[What the task requires] Find the word "carry" in the listing below, then return every line it appears in.

[Listed entries]
☆ ☆ ☆ ☆ ☆ ☆ ☆
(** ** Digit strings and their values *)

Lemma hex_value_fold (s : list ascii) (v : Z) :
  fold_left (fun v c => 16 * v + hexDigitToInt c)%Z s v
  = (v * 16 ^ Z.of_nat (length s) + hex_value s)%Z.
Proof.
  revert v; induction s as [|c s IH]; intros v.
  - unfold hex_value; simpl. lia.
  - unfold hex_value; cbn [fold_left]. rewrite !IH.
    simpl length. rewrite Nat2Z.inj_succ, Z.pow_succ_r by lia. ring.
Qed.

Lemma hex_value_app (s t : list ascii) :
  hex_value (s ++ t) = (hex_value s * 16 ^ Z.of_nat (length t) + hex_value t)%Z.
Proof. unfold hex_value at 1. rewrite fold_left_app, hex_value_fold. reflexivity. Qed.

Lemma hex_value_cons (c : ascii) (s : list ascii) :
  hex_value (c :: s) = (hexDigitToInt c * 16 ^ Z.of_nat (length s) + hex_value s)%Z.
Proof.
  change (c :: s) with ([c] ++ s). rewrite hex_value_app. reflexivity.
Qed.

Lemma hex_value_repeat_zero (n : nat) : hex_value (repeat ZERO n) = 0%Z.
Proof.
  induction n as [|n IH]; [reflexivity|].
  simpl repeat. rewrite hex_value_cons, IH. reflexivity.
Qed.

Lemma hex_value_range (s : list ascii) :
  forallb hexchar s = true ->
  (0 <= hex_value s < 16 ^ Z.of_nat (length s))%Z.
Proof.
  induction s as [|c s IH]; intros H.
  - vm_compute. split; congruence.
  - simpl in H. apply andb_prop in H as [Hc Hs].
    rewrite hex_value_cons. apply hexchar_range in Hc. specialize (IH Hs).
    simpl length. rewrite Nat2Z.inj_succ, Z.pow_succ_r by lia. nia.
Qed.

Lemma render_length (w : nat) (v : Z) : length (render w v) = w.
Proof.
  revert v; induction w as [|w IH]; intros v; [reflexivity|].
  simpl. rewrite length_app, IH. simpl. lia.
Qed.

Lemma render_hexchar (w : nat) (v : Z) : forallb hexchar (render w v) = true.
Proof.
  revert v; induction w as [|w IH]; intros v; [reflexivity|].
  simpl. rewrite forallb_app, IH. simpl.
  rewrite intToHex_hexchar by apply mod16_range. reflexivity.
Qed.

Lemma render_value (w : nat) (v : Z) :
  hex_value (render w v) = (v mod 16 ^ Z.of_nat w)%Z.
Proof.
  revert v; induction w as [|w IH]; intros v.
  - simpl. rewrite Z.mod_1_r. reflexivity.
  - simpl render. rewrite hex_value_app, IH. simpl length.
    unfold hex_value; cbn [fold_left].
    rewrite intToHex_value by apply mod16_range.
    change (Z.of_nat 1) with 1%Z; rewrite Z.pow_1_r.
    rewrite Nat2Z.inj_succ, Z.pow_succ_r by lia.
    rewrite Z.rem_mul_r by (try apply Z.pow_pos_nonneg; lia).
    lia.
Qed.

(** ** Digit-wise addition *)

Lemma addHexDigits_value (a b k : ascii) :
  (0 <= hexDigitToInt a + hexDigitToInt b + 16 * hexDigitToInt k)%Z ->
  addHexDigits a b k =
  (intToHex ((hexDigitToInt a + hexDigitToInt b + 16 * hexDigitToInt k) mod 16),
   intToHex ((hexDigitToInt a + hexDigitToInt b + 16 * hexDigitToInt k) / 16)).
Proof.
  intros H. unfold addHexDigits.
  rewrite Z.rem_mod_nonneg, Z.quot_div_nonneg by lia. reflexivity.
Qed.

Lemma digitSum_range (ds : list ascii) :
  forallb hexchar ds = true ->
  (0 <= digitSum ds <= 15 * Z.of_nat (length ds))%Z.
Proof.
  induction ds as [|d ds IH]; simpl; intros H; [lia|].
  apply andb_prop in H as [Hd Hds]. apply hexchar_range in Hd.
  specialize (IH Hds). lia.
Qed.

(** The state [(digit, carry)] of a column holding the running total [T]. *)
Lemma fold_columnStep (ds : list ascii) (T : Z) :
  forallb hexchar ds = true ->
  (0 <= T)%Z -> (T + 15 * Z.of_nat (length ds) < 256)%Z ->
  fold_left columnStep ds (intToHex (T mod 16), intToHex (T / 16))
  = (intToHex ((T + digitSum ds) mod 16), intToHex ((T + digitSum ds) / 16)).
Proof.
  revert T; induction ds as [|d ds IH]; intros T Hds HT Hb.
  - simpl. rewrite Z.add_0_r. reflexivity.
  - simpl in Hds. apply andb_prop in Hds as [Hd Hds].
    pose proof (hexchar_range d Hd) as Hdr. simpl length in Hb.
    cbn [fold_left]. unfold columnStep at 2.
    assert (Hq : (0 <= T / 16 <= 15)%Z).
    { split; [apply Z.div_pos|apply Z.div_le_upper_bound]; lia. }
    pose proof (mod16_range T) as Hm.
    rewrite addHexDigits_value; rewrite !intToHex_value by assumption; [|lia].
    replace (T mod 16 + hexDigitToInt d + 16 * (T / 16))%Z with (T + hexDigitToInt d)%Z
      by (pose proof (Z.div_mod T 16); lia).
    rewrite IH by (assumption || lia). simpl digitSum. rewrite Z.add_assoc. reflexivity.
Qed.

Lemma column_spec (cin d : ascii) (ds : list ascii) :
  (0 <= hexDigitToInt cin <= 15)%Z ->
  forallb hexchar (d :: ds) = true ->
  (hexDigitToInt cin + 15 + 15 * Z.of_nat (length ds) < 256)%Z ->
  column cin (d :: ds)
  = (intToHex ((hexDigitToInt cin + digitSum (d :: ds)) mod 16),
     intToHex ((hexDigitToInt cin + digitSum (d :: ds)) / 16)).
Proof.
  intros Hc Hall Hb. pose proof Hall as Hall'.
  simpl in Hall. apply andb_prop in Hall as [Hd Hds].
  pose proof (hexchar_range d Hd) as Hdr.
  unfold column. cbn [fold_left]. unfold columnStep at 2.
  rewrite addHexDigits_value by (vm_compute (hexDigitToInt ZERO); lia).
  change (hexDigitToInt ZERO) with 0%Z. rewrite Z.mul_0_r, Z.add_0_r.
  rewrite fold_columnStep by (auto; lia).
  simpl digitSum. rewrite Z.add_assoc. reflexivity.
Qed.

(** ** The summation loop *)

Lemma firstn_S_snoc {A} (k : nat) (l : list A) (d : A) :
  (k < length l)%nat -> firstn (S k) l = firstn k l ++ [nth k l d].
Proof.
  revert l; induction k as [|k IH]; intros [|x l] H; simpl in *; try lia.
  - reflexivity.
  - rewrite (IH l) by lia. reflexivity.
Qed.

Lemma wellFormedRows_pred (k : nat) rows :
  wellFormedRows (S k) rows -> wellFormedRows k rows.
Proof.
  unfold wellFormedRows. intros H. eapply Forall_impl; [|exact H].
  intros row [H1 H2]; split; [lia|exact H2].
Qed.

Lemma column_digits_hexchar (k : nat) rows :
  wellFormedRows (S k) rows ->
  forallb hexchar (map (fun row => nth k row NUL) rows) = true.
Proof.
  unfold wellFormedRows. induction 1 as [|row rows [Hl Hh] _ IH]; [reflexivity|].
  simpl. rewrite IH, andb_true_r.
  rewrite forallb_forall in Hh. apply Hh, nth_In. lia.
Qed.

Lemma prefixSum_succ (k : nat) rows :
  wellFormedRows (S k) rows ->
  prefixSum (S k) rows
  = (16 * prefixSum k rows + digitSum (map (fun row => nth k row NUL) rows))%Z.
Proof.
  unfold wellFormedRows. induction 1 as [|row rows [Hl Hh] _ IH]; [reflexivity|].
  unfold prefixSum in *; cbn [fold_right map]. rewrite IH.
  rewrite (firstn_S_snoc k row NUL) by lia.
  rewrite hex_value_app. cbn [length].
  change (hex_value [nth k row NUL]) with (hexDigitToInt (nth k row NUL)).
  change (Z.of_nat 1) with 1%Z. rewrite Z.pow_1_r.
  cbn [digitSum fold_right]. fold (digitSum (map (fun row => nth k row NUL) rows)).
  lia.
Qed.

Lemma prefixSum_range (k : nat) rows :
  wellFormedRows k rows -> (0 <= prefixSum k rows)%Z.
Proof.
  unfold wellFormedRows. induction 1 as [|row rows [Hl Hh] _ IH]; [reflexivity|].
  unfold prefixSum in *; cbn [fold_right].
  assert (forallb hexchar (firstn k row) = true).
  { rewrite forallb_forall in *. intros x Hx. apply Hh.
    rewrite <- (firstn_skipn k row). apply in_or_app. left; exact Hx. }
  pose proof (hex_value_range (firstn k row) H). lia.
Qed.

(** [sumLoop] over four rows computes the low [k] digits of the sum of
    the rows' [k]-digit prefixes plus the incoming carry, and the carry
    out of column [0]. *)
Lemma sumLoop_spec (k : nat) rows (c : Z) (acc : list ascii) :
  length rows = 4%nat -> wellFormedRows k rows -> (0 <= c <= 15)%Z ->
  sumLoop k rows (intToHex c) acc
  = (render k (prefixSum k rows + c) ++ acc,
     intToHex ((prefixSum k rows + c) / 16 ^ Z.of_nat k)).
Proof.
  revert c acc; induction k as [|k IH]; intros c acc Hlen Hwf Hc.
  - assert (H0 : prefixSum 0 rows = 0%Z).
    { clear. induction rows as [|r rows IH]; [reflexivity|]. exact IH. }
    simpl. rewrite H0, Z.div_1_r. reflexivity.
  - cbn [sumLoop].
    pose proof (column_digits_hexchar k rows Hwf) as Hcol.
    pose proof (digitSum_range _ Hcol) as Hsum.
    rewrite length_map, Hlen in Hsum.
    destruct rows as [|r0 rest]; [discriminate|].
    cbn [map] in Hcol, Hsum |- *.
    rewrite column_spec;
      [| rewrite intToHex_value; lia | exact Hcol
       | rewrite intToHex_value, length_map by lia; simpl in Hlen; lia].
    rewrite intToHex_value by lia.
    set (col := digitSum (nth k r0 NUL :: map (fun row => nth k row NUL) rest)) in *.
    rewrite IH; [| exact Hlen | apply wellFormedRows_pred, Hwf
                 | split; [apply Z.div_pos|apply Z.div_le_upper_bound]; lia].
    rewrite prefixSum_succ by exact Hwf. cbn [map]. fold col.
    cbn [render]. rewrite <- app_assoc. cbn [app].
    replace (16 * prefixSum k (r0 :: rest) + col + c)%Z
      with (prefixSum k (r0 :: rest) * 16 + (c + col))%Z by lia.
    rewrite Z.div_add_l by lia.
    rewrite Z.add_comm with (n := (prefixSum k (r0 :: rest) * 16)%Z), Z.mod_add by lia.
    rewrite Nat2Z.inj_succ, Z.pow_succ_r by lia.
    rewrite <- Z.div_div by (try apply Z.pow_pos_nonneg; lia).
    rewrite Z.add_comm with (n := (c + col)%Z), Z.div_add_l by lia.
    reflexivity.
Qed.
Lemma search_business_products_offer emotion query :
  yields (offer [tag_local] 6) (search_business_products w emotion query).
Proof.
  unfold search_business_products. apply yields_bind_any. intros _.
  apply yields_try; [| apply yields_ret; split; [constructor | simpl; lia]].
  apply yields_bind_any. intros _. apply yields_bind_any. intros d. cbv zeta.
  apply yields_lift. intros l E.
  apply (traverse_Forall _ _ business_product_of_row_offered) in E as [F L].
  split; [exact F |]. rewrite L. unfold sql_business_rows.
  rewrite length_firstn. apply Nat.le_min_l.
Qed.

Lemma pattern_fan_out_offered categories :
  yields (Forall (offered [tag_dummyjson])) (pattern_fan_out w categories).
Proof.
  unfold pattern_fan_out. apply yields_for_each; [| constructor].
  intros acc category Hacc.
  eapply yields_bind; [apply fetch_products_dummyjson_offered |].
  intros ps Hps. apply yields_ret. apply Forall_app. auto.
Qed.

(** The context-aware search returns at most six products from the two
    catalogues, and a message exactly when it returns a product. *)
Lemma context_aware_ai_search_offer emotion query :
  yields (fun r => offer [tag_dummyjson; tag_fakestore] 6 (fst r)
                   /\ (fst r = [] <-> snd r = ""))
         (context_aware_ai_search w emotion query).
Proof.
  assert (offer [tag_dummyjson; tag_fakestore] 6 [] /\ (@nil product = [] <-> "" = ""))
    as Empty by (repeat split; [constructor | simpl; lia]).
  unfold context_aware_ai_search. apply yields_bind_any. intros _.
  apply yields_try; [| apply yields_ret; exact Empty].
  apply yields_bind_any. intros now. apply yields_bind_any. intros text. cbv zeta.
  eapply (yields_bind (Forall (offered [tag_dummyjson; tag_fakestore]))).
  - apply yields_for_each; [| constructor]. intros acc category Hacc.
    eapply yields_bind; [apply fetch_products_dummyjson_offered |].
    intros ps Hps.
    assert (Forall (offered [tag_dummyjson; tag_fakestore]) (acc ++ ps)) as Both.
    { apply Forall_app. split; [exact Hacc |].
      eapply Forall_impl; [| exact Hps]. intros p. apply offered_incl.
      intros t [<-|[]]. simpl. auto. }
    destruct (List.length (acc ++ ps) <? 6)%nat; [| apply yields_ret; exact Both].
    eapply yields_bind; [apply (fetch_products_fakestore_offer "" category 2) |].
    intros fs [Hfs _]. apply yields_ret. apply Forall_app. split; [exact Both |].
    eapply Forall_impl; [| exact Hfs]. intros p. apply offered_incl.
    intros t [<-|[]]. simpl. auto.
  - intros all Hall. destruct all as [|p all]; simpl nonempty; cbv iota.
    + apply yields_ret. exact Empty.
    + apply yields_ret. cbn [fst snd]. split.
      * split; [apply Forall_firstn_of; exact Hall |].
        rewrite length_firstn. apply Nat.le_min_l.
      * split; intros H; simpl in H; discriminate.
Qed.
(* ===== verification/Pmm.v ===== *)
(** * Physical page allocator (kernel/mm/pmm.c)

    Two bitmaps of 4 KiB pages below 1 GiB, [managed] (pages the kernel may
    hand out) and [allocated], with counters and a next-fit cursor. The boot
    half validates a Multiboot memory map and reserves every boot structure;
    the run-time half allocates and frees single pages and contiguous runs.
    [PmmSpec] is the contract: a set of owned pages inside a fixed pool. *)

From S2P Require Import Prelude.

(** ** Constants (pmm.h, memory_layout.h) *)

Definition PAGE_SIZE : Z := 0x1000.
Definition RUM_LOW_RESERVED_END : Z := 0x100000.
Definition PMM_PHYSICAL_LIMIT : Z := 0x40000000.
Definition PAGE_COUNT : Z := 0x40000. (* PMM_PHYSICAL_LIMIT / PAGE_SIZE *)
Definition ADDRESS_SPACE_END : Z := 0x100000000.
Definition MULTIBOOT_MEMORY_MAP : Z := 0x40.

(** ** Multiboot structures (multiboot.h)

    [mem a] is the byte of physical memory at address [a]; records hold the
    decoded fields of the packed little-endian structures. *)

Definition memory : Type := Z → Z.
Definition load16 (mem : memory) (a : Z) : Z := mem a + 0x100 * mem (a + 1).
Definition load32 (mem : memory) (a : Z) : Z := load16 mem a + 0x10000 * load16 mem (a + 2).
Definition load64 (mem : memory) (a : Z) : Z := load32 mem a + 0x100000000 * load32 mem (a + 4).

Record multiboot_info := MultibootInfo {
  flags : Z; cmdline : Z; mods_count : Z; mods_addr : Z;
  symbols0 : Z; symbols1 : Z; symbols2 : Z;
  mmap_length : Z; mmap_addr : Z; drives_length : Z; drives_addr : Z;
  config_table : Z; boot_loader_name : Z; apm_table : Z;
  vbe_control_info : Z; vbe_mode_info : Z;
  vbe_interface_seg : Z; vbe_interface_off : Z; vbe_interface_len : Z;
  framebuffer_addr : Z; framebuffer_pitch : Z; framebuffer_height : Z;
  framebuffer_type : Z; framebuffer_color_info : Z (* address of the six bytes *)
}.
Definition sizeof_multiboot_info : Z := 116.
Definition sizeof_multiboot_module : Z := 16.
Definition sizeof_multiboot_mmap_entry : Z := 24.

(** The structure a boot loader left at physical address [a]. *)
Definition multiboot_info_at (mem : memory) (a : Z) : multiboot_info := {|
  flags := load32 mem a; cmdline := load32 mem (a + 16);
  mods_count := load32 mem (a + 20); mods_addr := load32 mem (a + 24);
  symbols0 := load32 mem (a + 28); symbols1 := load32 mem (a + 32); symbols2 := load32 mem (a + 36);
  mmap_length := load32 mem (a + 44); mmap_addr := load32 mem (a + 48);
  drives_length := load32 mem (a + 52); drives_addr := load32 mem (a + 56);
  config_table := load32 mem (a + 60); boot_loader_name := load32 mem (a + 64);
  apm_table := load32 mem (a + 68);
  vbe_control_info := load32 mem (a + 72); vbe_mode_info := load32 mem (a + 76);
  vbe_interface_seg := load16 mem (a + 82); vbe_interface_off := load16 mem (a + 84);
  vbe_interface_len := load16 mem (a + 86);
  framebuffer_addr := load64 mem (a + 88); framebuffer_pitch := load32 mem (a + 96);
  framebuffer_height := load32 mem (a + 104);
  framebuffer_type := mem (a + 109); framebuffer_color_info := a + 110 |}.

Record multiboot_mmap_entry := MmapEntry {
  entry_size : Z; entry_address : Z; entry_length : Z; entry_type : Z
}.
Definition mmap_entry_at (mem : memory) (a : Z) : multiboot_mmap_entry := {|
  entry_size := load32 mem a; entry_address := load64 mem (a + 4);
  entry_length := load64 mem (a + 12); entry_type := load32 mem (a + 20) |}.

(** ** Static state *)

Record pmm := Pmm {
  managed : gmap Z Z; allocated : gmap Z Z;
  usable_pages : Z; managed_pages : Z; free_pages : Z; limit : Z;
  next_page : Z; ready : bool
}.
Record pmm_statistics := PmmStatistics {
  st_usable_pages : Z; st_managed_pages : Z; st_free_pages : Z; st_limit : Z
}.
☆ ☆ ☆ ☆ ☆ ☆ ☆
[Answer space]
(** The state [(digit, carry)] of a column holding the running total [T]. *)
    the rows' [k]-digit prefixes plus the incoming carry, and the carry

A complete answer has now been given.